Miscellaneous attestations

A manuscript of the Sumerian flood myth from Ur first published in 2018 describes the appointment of Alulim.[18][19]

It has been interpreted as an etiology of the institution of kingship, with the first ruler being chosen from among mankind to act as the shepherd of the early, still animalistic humans, thus leading to the development of human civilization.[4] The gods responsible for Alulim's appointment in this text are An, Enlil and Enki, who are also credited with assigning his name to him.[20] Jeremiah Peterson notes that the grammar of the passage might not designate him as a human, which could indicate that in this context Alulim is not a personal name, but merely a description of the entity chosen to act as a ruler.[21]

In the Ballad of Early Rulers, a composition noted for its large number of allusions to other works of Mesopotamian literature,[22] Alulim is listed among famous ancient figures alongside Etana, Gilgamesh, Ziusudra, Humbaba, Enkidu, Bazi and Zizi.[23] The fact that kings associated both with southern cities, such as Alulim, and ones at home in the north, such as Etana, are mentioned side by side might indicate that it was composed during the period of exodus of scribes from south to north in the Old Babylonian period.[24] Bendt Alster compares this text to a drinking song and notes it appears to enumerate renowned legendary figures in seemingly humorous context, in order to explain the need to find joy in the present.[25]
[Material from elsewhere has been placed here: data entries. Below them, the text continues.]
(** * The "Collage du Monde" force-directed layout: model and properties

    A shallow embedding of the collage section of
    [src/app/routes/home/partials/FullScreenCarousel.tsx] (the second
    module of that file, [CollageMonde] and its helpers).

    Conventions of the embedding.
    - A JavaScript [number] is an IEEE double; here it is a real number
      (type [R]): arithmetic is exact, there is neither NaN nor an
      infinity.  Comparisons in the source become [Rlt_dec] and the like.
      Where [Math.floor] makes the rounding of a result visible
      ([AlbumSelection.albumPosition]), the rounding is written out.
    - [Math.random()] is the [k]-th element of a sequence [rand], the
      number [k] of draws made so far being threaded as state.
    - A JavaScript exception is [None] in the monad [M].
    - The node objects are shared between the array [data], the
      simulation and the data bound to the SVG groups: they live in one
      store (the list [data]) and are referred to by their index.
    - d3 ends a transition when its duration is over or when a later
      transition on the same element starts.  The model does not keep
      track of that: a tween or transition, once installed, may receive
      a frame at any later moment and with any eased time.  Every
      schedule of the real program is one of the model. *)

From Stdlib Require Import Reals Lra ZArith List.
From stdpp Require Import base option list strings pretty gmap fin_maps.

Open Scope R_scope.

(** ** Constants *)

Definition ANIMATION_DURATION : R := 500.
Definition ENTRANCE_ANIMATION_DELAY : R := 100.
Definition ENTRANCE_ANIMATION_DURATION : R := 800.
Definition OPACITY_ANIMATION_DURATION : R := 300.
Definition SUBTITLE_DELAY_OFFSET : R := 200.
(** X9.  When the seed is one that gymnasium accepts (none, or an integer
    that is not negative) and [random.randint] keeps to its range,
    [reset] on an object built by [__init__] (fresh or used) returns: the
    start index lies between [window + 1] and the last row, the
    observation shows no position and the initial balance cast to
    float32, and on a series long enough for a drawn start at least 100
    rows follow the start. *)
Theorem reset_starts_inside_the_series (Rng : Type)
    (randint : Z -> Z -> Rng -> Z * Rng) (seed : option Z) (g : Rng)
    (prices : list xfloat) (w : Z) (ib rate dv : Q)
    (env s : CreditRSIEnv) :
  valid_seed seed ->
  (forall a b g0, (a <= b)%Z -> (a <= fst (randint a b g0) <= b)%Z) ->
  init prices w ib rate dv = Ok env ->
  reachable env s ->
  exists o s1 g1,
    reset randint seed g s = ((Ok (o, InfoReset ib), s1), g1) /\
    wf_env s1 /\
    (w + 1 <= current_step s1 <= max_steps s1)%Z /\
    ((w + 1 <= max_steps s - 100)%Z ->
       (current_step s1 + 100 <= max_steps s1)%Z) /\
    obs_shares_held o = of_Z 0 /\
    obs_balance o = float32 (Fin ib) /\
    fst (_get_obs s1) = Ok o.
Proof.
  intros Hseed Hrange Hinit Hreach.
  destruct (@init_facts _ _ _ _ _ _ Hinit) as (Im & Iib & _ & _ & Iw & _).
  destruct (@init_bounds _ _ _ _ _ _ Hinit) as [Hw1 Hlen].
  destruct (reachable_config Hreach) as (Cdf & Cm & Cw & Cib & _).
  pose proof (@reset_unfold _ randint seed g s Hseed) as E. cbv zeta in E.
  set (s1 := set_current_step _ _) in E.
  assert (Hcs : current_step s1 = fst (if (max_steps s - 100 <? window s + 1)%Z
                  then ((window s + 1)%Z, g)
                  else randint (window s + 1)%Z (max_steps s - 100)%Z g))
    by reflexivity.
  assert (Hb : balance s1 = Fin (initial_balance s)) by reflexivity.
  assert (Hsh : shares_held s1 = 0%Z) by reflexivity.
  assert (Hdf : df s1 = df s) by (destruct seed; reflexivity).
  assert (Rm : max_steps s1 = max_steps s) by (destruct seed; reflexivity).
  clearbody s1.
  rewrite Cw, Cm, Iw in *. rewrite Cib, Iib in *. rewrite Cdf in *.
  set (lo := (w + 1)%Z) in *. set (hi := (max_steps env - 100)%Z) in *.
  assert (Hpick :
    (lo <= fst (if (hi <? lo)%Z then (lo, g) else randint lo hi g)
        <= max_steps env)%Z /\
    ((lo <= hi)%Z ->
       (fst (if (hi <? lo)%Z then (lo, g) else randint lo hi g) + 100
          <= max_steps env)%Z)).
  { destruct (Z.ltb_spec hi lo) as [Hs | Hl]; cbn [fst].
    - subst lo hi. split; lia.
    - pose proof (Hrange lo hi g Hl). subst lo hi. split; lia. }
  destruct Hpick as [Hin Hfar].
  set (start := fst (if (hi <? lo)%Z then (lo, g) else randint lo hi g)) in *.
  destruct (@iloc_in_range _ (df env) start) as (row & Hrow & _);
    [subst lo; lia|].
  rewrite Hrow in E.
  do 3 eexists. split; [exact E|].
  split; [split; [rewrite Rm, Hdf; exact Im | rewrite Hcs; subst lo; lia]|].
  split; [rewrite Hcs, Rm; exact Hin|].
  split; [rewrite Hcs, Rm; exact Hfar|].
  split; [cbn [obs_map obs_shares_held]; vm_compute; reflexivity|].
  split; [reflexivity|].
  unfold _get_obs, bind, self, lift, ret.
  rewrite Hdf, Hcs, Hrow, Hb, Hsh. reflexivity.
Qed.
(** * Feature engineering notebook of march-madness-predictions

    A shallow embedding of the code cells of
    [notebooks/02_feature_engineering.ipynb] (team strength aggregation,
    seed annotation, joining of team statistics onto tournament games,
    differential features) together with the part of Python and pandas
    those cells rely on.

    Conventions.
    - A DataFrame is the list of its rows, in row order; each frame has its
      own record type whose fields are the frame's columns.
    - A float64 cell is an exact rational, [NaN] or an infinity; rounding is
      not modelled.  Integer columns that went through a left merge (and may
      hold NaN) are float64 columns, as in pandas.
    - Python exceptions are values of [PyError]; a computation that may raise
      returns a [result].
    - The repository pins no pandas version.  Where the versions differ (the
      name of the index of [total_games]) the cells take the version as
      their first argument, [Pandas.version].
    - Cells assign global names.  [feature_table] is cells 2 to 5 on the
      tables as cell 1 loads them; [notebook] is the same cells on the names
      as an earlier execution may have left them ([Namespace]). *)

From Stdlib Require Import ZArith QArith Qreduction List String Ascii Bool Lia.
From Stdlib Require Import Permutation.
Import ListNotations.

Open Scope Z_scope.

(* ================================================================== *)
(** ** Python: exceptions, string slices, [int] on strings *)

Module Py.

Inductive PyError : Type :=
| KeyError (column : string)
| ValueError (literal : string).

Inductive result (A : Type) : Type :=
| Ok (a : A)
| Raise (e : PyError).

Arguments Ok {A} a.
Arguments Raise {A} e.

Definition bind {A B : Type} (m : result A) (k : A -> result B) : result B :=
  match m with
  | Ok a => k a
  | Raise e => Raise e
  end.

(** [s[i:j]] for [0 <= i <= j]: never raises, a short string is cut. *)
Definition slice (i j : nat) (s : string) : string := substring i (j - i) s.

Definition is_digit (c : ascii) : bool :=
  let n := nat_of_ascii c in ((48 <=? n) && (n <=? 57))%nat.

Definition digit_value (c : ascii) : Z := Z.of_nat (nat_of_ascii c) - 48.

(** ASCII white space as the integer parser skips it: TAB, LF, VT, FF, CR
    and the space. *)
Definition is_space (c : ascii) : bool :=
  let n := nat_of_ascii c in (((9 <=? n) && (n <=? 13)) || (n =? 32))%nat.

Definition is_underscore (c : ascii) : bool := (nat_of_ascii c =? 95)%nat.

Fixpoint skip_spaces (s : list ascii) : list ascii :=
  match s with
  | c :: r => if is_space c then skip_spaces r else s
  | [] => []
  end.

(** The digits of a base 10 literal, read after its first digit: a single
    underscore is allowed between two digits, nowhere else. *)
Fixpoint digits (acc : Z) (s : list ascii) : option (Z * list ascii) :=
  match s with
  | [] => Some (acc, [])
  | c :: r =>
      if is_digit c then digits (10 * acc + digit_value c) r
      else if is_underscore c then
        match r with
        | d :: r' =>
            if is_digit d then digits (10 * acc + digit_value d) r' else None
        | [] => None
        end
      else Some (acc, s)
  end.

Definition unsigned_literal (s : list ascii) : option Z :=
  match s with
  | c :: r =>
      if is_digit c then
        match digits (digit_value c) r with
        | Some (v, rest) =>
            match skip_spaces rest with
            | [] => Some v
            | _ :: _ => None
            end
        | None => None
        end
      else None
  | [] => None
  end.

(** [int(s)] for an ASCII string [s]: optional white space, an optional
    sign, decimal digits, optional white space; [ValueError] otherwise. *)
Definition int (s : string) : result Z :=
  let body := skip_spaces (list_ascii_of_string s) in
  let parsed :=
    match body with
    | c :: r =>
        if Ascii.eqb c "+" then unsigned_literal r
        else if Ascii.eqb c "-" then option_map Z.opp (unsigned_literal r)
        else unsigned_literal body
    | [] => None
    end in
  match parsed with
  | Some v => Ok v
  | None => Raise (ValueError s)
  end.

End Py.

Import Py.

Notation "x <- m ;; k" := (Py.bind m (fun x => k))
  (at level 61, m at next level, right associativity).

(* ================================================================== *)
(** ** Seed codes (cell 3, first statement) *)

(** [lambda x: int(x[1:3])] *)
Definition SeedValue_of (x : string) : result Z := Py.int (Py.slice 1 3 x).

(* ================================================================== *)
(** ** float64 cells *)

(** A float64 value: a rational kept in lowest terms, an infinity or NaN.
    NaN is also what pandas stores in a cell that a left merge could not
    fill. *)
Inductive float64 : Type :=
| Finite (q : Q)
| PosInf
| NegInf
| NaN.

Definition fin (q : Q) : float64 := Finite (Qred q).

Definition of_int (n : Z) : float64 := fin (inject_Z n).

Definition fneg (a : float64) : float64 :=
  match a with
  | Finite q => fin (- q)
  | PosInf => NegInf
  | NegInf => PosInf
  | NaN => NaN
  end.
Alulim is also attested in Neo-Babylonian incantations against field pests, acknowledge him as a "king from before the deluge",[14] though in this context he is also addressed as the creator of insects.[9] He is described as capable of expelling them with a wand, and as responsible for the weeding of fields belonging to Nergal.[26] Elsewhere the explusion of insects is the domain of the deities Ninkilim and Ennugi, and it is not known how Alulim came to function as a similar figure.[27] The same texts also state that he was believed to enjoy milk, ghee and beer, but could not stand "queen Nisaba", here a metonym for grain.[28]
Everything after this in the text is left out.